### Exercise details
Examine each line of the data. Copy the line if it includes the word "split".

(Dataset entries)
• • •

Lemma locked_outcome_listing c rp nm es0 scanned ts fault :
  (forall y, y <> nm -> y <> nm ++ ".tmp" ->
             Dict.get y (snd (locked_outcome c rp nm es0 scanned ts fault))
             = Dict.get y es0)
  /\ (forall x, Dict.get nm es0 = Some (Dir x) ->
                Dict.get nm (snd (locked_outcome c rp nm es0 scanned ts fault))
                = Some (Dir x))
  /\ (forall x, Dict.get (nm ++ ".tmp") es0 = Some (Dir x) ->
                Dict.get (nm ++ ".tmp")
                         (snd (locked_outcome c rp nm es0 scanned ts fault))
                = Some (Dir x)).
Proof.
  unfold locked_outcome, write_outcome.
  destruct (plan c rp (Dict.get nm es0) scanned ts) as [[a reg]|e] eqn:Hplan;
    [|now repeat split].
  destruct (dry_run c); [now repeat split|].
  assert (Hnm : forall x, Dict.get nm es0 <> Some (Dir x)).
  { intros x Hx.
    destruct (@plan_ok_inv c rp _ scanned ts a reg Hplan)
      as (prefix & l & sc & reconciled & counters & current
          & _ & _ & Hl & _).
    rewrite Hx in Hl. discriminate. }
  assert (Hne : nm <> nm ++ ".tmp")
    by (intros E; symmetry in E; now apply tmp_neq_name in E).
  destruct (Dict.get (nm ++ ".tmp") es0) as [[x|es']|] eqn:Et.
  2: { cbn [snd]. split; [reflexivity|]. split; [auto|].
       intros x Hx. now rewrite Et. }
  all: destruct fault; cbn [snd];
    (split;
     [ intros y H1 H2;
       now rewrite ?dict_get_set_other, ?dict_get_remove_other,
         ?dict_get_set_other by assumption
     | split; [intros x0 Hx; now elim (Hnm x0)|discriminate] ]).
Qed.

• • •

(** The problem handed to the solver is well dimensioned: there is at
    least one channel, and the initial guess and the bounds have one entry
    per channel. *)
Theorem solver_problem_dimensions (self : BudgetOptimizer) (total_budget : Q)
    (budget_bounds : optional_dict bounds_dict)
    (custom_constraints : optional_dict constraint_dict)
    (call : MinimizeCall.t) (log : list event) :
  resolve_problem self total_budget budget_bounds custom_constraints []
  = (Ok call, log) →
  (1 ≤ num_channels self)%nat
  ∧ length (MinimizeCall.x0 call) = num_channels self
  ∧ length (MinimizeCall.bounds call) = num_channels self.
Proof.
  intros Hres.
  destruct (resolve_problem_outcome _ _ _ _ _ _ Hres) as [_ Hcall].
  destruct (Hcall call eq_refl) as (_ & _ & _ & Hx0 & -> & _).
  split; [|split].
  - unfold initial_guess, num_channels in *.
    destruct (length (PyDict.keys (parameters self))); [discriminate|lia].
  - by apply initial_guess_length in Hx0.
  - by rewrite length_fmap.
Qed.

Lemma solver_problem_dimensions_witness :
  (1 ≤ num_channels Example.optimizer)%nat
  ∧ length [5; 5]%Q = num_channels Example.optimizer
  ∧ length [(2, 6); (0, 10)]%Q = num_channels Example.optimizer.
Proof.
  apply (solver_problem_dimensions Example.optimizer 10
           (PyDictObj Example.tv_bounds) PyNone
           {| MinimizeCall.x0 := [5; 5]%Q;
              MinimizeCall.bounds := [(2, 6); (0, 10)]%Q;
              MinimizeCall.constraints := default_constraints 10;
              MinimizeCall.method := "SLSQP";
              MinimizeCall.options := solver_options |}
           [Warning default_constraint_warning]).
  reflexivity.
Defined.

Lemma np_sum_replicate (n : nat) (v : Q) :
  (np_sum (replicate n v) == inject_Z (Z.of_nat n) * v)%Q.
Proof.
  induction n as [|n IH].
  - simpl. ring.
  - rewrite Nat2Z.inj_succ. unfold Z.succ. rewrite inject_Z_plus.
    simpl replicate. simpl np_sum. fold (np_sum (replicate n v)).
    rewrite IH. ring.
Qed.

• • •

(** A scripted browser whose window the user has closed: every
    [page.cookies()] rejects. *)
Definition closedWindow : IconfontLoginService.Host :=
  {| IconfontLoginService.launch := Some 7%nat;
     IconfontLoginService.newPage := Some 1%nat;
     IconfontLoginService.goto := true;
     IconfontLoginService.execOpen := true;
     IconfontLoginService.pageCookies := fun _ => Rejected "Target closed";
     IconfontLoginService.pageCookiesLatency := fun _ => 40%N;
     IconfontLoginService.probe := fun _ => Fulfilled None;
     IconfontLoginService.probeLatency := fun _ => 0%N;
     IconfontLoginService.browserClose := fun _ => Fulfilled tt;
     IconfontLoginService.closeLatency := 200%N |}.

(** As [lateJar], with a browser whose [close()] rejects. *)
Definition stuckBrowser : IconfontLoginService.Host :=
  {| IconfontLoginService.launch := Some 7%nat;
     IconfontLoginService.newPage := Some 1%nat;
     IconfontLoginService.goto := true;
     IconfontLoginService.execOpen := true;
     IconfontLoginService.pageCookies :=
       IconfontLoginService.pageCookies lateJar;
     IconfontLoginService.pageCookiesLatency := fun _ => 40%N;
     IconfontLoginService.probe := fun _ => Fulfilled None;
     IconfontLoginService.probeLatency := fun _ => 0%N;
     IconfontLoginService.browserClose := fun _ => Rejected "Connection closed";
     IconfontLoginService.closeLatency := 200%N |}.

• • •

### Solution to the problem
    [|now repeat split].
  destruct (dry_run c); [now repeat split|].
  2: { cbn [snd]. split; [reflexivity|]. split; [auto|].
    (split;
     | split; [intros x0 Hx; now elim (Hnm x0)|discriminate] ]).
  split; [|split].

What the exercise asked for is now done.